Jensen Huang (Nvidia Co-founder) – No Priors (Apr 2023)


Chapters

00:00:00 Journey of a Chip Designer: From LSI to Starting NVIDIA
00:02:55 Evolution of NVIDIA's Accelerated Computing Platform
00:09:59 Rise of AI and Adoption by Tech Giants
00:12:53 The Grand Shift to AI Platforms: Unveiling the Implications of Generative Models
00:19:31 Domains and Algorithms for Accelerated Computing
00:22:43 AI Foundation Models: A Customized Approach
00:26:07 Accelerated Computing: A Purpose-Driven Enterprise
00:29:25 Challenges and Shifts in Leadership and Management in an Era of Accelerated Computing
00:31:31 Optimizing Company Structure for Innovation and Efficiency
00:38:39 Future Directions of AI: Autonomous Driving, Robotic Foundation Models, and Generative Content
00:42:33 Entrepreneurship Advice from NVIDIA's Jensen Huang

Abstract

Article “NVIDIA’s Transformative Journey: From Chip Design to AI Pioneers”

Jensen Huang’s journey, from his initial interest in chip design at a campus company day to his leadership role in NVIDIA, encapsulates a remarkable story of innovation and strategic foresight.
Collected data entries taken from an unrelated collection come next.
(** * GNEX GYM: the billing ledger of the check-in records, the member and
    walk-in session ledgers and the date utilities, embedded from the
    TypeScript sources and checked against the specification.

    Conventions of the embedding.

    - A JavaScript [number] holding money is a [Z] counting centavos; a
      session or item count is a [Z].  On such values the source's [+], [-],
      [*] and comparisons are exact, which is the arithmetic modelled here.
    - An optional property ([x?: T]) is an [option]; [undefined] is [None].
    - A React state cell is passed explicitly: an operation takes the previous
      collection and returns the next one, together with whatever the source
      returns or signals ([alert], a result object, a message).
    - The clock ([new Date()], [Date.now()]), [Math.random()] and the host's
      [new Date(string)] parser are inputs of the operations that read them.
    - A [Date] is kept in local wall-clock time as a day number and the
      milliseconds within that day; daylight-saving jumps are not modelled. *)

From Stdlib Require Import ZArith Ascii String.
From stdpp Require Import base decidable option list gmap strings pretty.

Local Open Scope Z_scope.

(* ====================================================================== *)
(** * JavaScript primitives used by the sources *)
(* ====================================================================== *)

Module JS.

(** [x ?? d] *)
Definition nullish {A} (x : option A) (d : A) : A :=
  match x with Some v => v | None => d end.

(** Truthiness of an optional string: [undefined] and [''] are falsy. *)
Definition truthyStr (s : option string) : bool :=
  match s with
  | Some s => negb (String.eqb s "")
  | None => false
  end.

(** Truthiness of an optional number: [undefined] and [0] are falsy. *)
Definition truthyNum (n : option Z) : bool :=
  match n with
  | Some n => negb (n =? 0)
  | None => false
  end.

(** [n || 0] on an optional number. *)
Definition orZero (n : option Z) : Z := nullish n 0.

(** [a === b] on optional strings. *)
Definition strictEqStr (a b : option string) : bool :=
  match a, b with
  | Some x, Some y => String.eqb x y
  | None, None => true
  | _, _ => false
  end.

Definition isDigit (c : ascii) : bool :=
  let n := nat_of_ascii c in (48 <=? n)%nat && (n <=? 57)%nat.

Definition isSpace (c : ascii) : bool :=
  let n := nat_of_ascii c in
  (n =? 32)%nat || ((9 <=? n)%nat && (n <=? 13)%nat).

Definition lowerChar (c : ascii) : ascii :=
  let n := nat_of_ascii c in
  if (65 <=? n)%nat && (n <=? 90)%nat then ascii_of_nat (n + 32) else c.

(** [s.toLowerCase()] (ASCII letters). *)
Fixpoint toLowerCase (s : string) : string :=
  match s with
  | EmptyString => EmptyString
  | String c r => String (lowerChar c) (toLowerCase r)
  end.

(** [s.includes(sub)] *)
Fixpoint includes (s sub : string) : bool :=
  String.prefix sub s
  || match s with
     | EmptyString => false
     | String _ r => includes r sub
     end.

Fixpoint trimStart (s : string) : string :=
  match s with
  | String c r => if isSpace c then trimStart r else s
  | EmptyString => EmptyString
  end.

Definition revString (s : string) : string :=
  string_of_list_ascii (rev (list_ascii_of_string s)).

(** [s.trim()] *)
Definition trim (s : string) : string :=
  revString (trimStart (revString (trimStart s))).
Lemma find_path_fuel_trail (fuel : nat) (maze : Maze) (start end_ : Pos)
    (b : bool) (final : option state) :
  validate maze start end_ = Ok None ->
  find_path_fuel fuel maze start end_ = Finished b final ->
  (b = true <-> trail maze start end_).
Proof.
  intros Hval. unfold find_path_fuel. rewrite Hval. intros Hsearch.
  apply (search_Finished_last (trail_inv_holds maze start end_)) in Hsearch
    as (last & st' & _ & Hlast & Hret).
  - by eapply trail_iter_Return.
  - intros. by eapply trail_inv_iter.
  - apply trail_inv_init.
    by apply validate_enters in Hval as (_ & _ & _ & _ & ?).
Qed.

(** X14: what [find_path] computes on any grid of integers, binary or not:
    for a query that passes the validation (both endpoints in bounds, neither
    holding 1, and different), whenever the call returns it returns true
    exactly if [end_] is reached from [start] by steps into cells holding 0;
    what the cell at [start] holds plays no part.  On a rectangular grid the
    call does return. *)
Theorem find_path_follows_zero_cells (maze : Maze) (start end_ : Pos) :
  validate maze start end_ = Ok None ->
  (forall fuel b final,
     find_path_fuel fuel maze start end_ = Finished b final ->
     (b = true <-> trail maze start end_)) /\
  (rectangular maze ->
   (answer (find_path maze start end_) = Some true <->
      trail maze start end_) /\
   (answer (find_path maze start end_) = Some false <->
      ~ trail maze start end_)).
Proof.
  intros Hval. split.
  - intros fuel b final. by apply find_path_fuel_trail.
  - intros Hrect.
    destruct (find_path_finishes maze start end_ Hrect)
      as (b & final & Hfp & Hans).
    apply find_path_fuel_trail in Hfp; [|done]. rewrite Hans.
    split; rewrite <- Hfp; destruct b; split; congruence.
Qed.

Lemma find_path_follows_zero_cells_witness :
  (forall fuel b final,
     find_path_fuel fuel maze_odd (0, 0) (1, 1) = Finished b final ->
     (b = true <-> trail maze_odd (0, 0) (1, 1))) /\
  (rectangular maze_odd ->
   (answer (find_path maze_odd (0, 0) (1, 1)) = Some true <->
      trail maze_odd (0, 0) (1, 1)) /\
   (answer (find_path maze_odd (0, 0) (1, 1)) = Some false <->
      ~ trail maze_odd (0, 0) (1, 1))).
Proof.
  apply (find_path_follows_zero_cells maze_odd (0, 0) (1, 1)).
  vm_compute. reflexivity.
Defined.

Lemma validate_Some_true (maze : Maze) (start end_ : Pos) :
  validate maze start end_ = Ok (Some true) -> start = end_.
Proof.
  unfold validate.
  destruct (in_bounds maze start); [|done].
  destruct (in_bounds maze end_); [|done]. simpl.
  destruct (cell maze start.1 start.2) as [vs|]; [|done]. simpl.
  destruct (vs =? 1); [done|].
  destruct (cell maze end_.1 end_.2) as [ve|]; [|done]. simpl.
  destruct (ve =? 1); [done|].
  by destruct (decide (start = end_)).
Qed.

Lemma trail_end_open (maze : Maze) (a b : Pos) :
  trail maze a b -> a <> b -> open_cell maze b.
Proof.
  intros [->|(c & _ & [_ Hb])]%rtc_inv_r Hne; done.
Qed.

Lemma find_path_closed_end (maze : Maze) (start end_ : Pos) :
  rectangular maze -> start <> end_ ->
  cell maze end_.1 end_.2 <> Ok 0 ->
  answer (find_path maze start end_) = Some false.
Proof.
  intros Hrect Hne Hend.
  destruct (find_path_finishes maze start end_ Hrect)
    as (b & final & Hfp & Hans).
  rewrite Hans. f_equal. destruct b; [exfalso|done].
  destruct (validate maze start end_) as [[b|]|e] eqn:Hval.
  - unfold find_path, find_path_fuel in Hfp. rewrite Hval in Hfp.
    injection Hfp as -> _. by apply validate_Some_true in Hval.
  - apply find_path_fuel_trail in Hfp; [|done].
    destruct Hfp as [Htrail _].
    destruct (trail_end_open maze start end_) as [_ Hopen]; auto.
  - unfold find_path, find_path_fuel in Hfp. by rewrite Hval in Hfp.
Qed.



(** X16: without the binary precondition the answer is not symmetric: on a
    rectangular grid, from an in-bounds cell holding neither 0 nor 1 to an
    adjacent cell holding 0 the answer is true, and in the opposite
    direction it is false. *)
Theorem find_path_asymmetric_off_binary (maze : Maze) (a b : Pos) (v : Z) :
  rectangular maze ->
  in_bounds maze a = true -> cell maze a.1 a.2 = Ok v -> v <> 0 -> v <> 1 ->
  open_cell maze b -> adjacent a b ->
  answer (find_path maze a b) = Some true /\
  answer (find_path maze b a) = Some false.
Proof.
  intros Hrect Ha Hv Hv0 Hv1 [Hb Hcb] Hadj.
  assert (a <> b) as Hne.
  { intros ->. destruct b. unfold adjacent in Hadj. simpl in Hadj. lia. }
  split.
  - destruct (find_path_finishes maze a b Hrect) as (r & final & Hfp & Hans).
    rewrite Hans. f_equal.
    assert (validate maze a b = Ok None) as Hval.
    { unfold validate. rewrite Ha, Hb, Hv, Hcb. simpl.
      replace (v =? 1) with false by (symmetry; by apply Z.eqb_neq).
      by rewrite decide_False. }
    apply (find_path_fuel_trail _ maze a b r final Hval Hfp).
    apply rtc_once. by split.
  - apply find_path_closed_end; [done|congruence|]. rewrite Hv. congruence.
Qed.

Lemma find_path_asymmetric_off_binary_witness :
  answer (find_path maze_odd (0, 0) (0, 1)) = Some true /\
  answer (find_path maze_odd (0, 1) (0, 0)) = Some false.
Proof.
  apply (find_path_asymmetric_off_binary maze_odd (0, 0) (0, 1) 2).
  - repeat constructor.
  - reflexivity.
  - reflexivity.
  - discriminate.
  - discriminate.
  - split; reflexivity.
  - reflexivity.
Defined.

(** ** The loader *)

Lemma parse_tokens_Some (int : string -> option Z) (tokens : list string)
    (row : list Z) :
  parse_tokens int tokens = Some row <->
  Forall2 (fun x v => int x = Some v) tokens row.
Proof.
  revert row. induction tokens as [|x tokens IH]; intros row; simpl.
  - split; [intros [= <-]; constructor|by intros ->%Forall2_nil_inv_l].
  - destruct (int x) as [v|] eqn:Hx.
    + destruct (parse_tokens int tokens) as [row'|] eqn:Hrow.
      * split.
        -- intros [= <-]. constructor; [done|by apply IH].
        -- intros (v' & row'' & Hv & Hrest & ->)%Forall2_cons_inv_l.
           apply IH in Hrest. congruence.
      * split; [done|].
        intros (v' & row'' & _ & Hrest & _)%Forall2_cons_inv_l.
        by apply IH in Hrest.
    + split; [done|].
      intros (v' & row'' & Hv & _)%Forall2_cons_inv_l. congruence.
Qed.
This article delves into NVIDIA’s evolution, highlighting its foundational years, the strategic pivot towards accelerated computing, and its recent groundbreaking advancements in AI and deep learning. Alongside the technical achievements, we explore Huang’s philosophical approach to business and leadership, which has been pivotal in steering the company through rapid technological changes and establishing it as a leader in AI and computing.

The Genesis of NVIDIA and Accelerated Computing

Jensen Huang’s career in chip design began during a campus company day at Oregon State University. Inspired by a poster of a 29,000 32-bit CPU from AMD, Huang was drawn to the idea of chip design. He had the opportunity to join a startup that pioneered chip design using software, an innovative approach at the time. Despite his interest in this new technology, Huang ultimately chose to join AMD to pursue his passion for microprocessor design. Huang’s lab partner from AMD joined LSI Logic, a company at the forefront of the EDA industry and chip design using computers. Impressed by Huang’s potential, the LSI team reached out to him, leading him to join their ranks. Huang’s time at LSI Logic exposed him to a range of talented computer architects, including the founders of Sun and Apple. These collaborations shaped his understanding of computer architecture and chip design. Along with Chris Malkowski and Curtis Priem, Huang co-founded NVIDIA, a company that would revolutionize the graphics processing unit (GPU) industry. Huang’s expertise in chip design and his collaborations with industry leaders laid the foundation for NVIDIA’s success.

In the early days, the computer design industry primarily focused on general-purpose computing, with only a small minority believing in the potential of accelerated computing. NVIDIA’s mission became to solve problems that traditional computers couldn’t handle, leading them to explore applications in self-driving cars, robotics, climate science, digital biology, and artificial intelligence. NVIDIA expanded the flexibility of its accelerators to become more general-purpose, creating a new computing model called CUDA. This allowed NVIDIA to address applications beyond graphics, including image processing, physics processing, and molecular dynamic simulation. The challenge was to strike a balance between general purposeness and acceleration, as becoming too general-purpose would reduce the acceleration benefits. NVIDIA’s strategy was to find niche applications where a small R&D investment could yield significant acceleration, then gradually expand the application space. To attract developers and foster a platform for innovation, NVIDIA maintained architecture compatibility across its chips, ensuring that all NVIDIA chips performed the same way. This long-term commitment to CUDA compatibility initially resulted in low gross margins, but it laid the foundation for NVIDIA’s success in the AI era.

NVIDIA’s Foray into AI and Its Impact

NVIDIA initially targeted specific applications for its GPUs, such as NAMD (a molecular dynamics simulation tool) and seismic processing. These applications involved complex calculations that could benefit from the parallel processing capabilities of GPUs. Around 2012, NVIDIA began to recognize the potential of AI, particularly deep learning, for various applications. Andrew Ng approached NVIDIA to explore using GPUs for neural network training, aiming to reduce the computational requirements compared to traditional CPU-based approaches. Simultaneously, Geoffrey Hinton and Yann LeCun were also exploring the use of GPUs for deep learning in their respective labs. The release of AlexNet in 2012 marked a significant moment in the field of deep learning. AlexNet’s success in the ImageNet competition demonstrated the potential of deep learning for image classification tasks. This event drew widespread attention to the field and led to a surge of interest in deep learning and AI research. NVIDIA’s GPUs played a crucial role in enabling the deep learning revolution by providing the necessary computational power for training and running deep learning models. The company’s GeForce gaming cards, initially designed for gaming applications, were repurposed for deep learning tasks due to their powerful parallel processing capabilities.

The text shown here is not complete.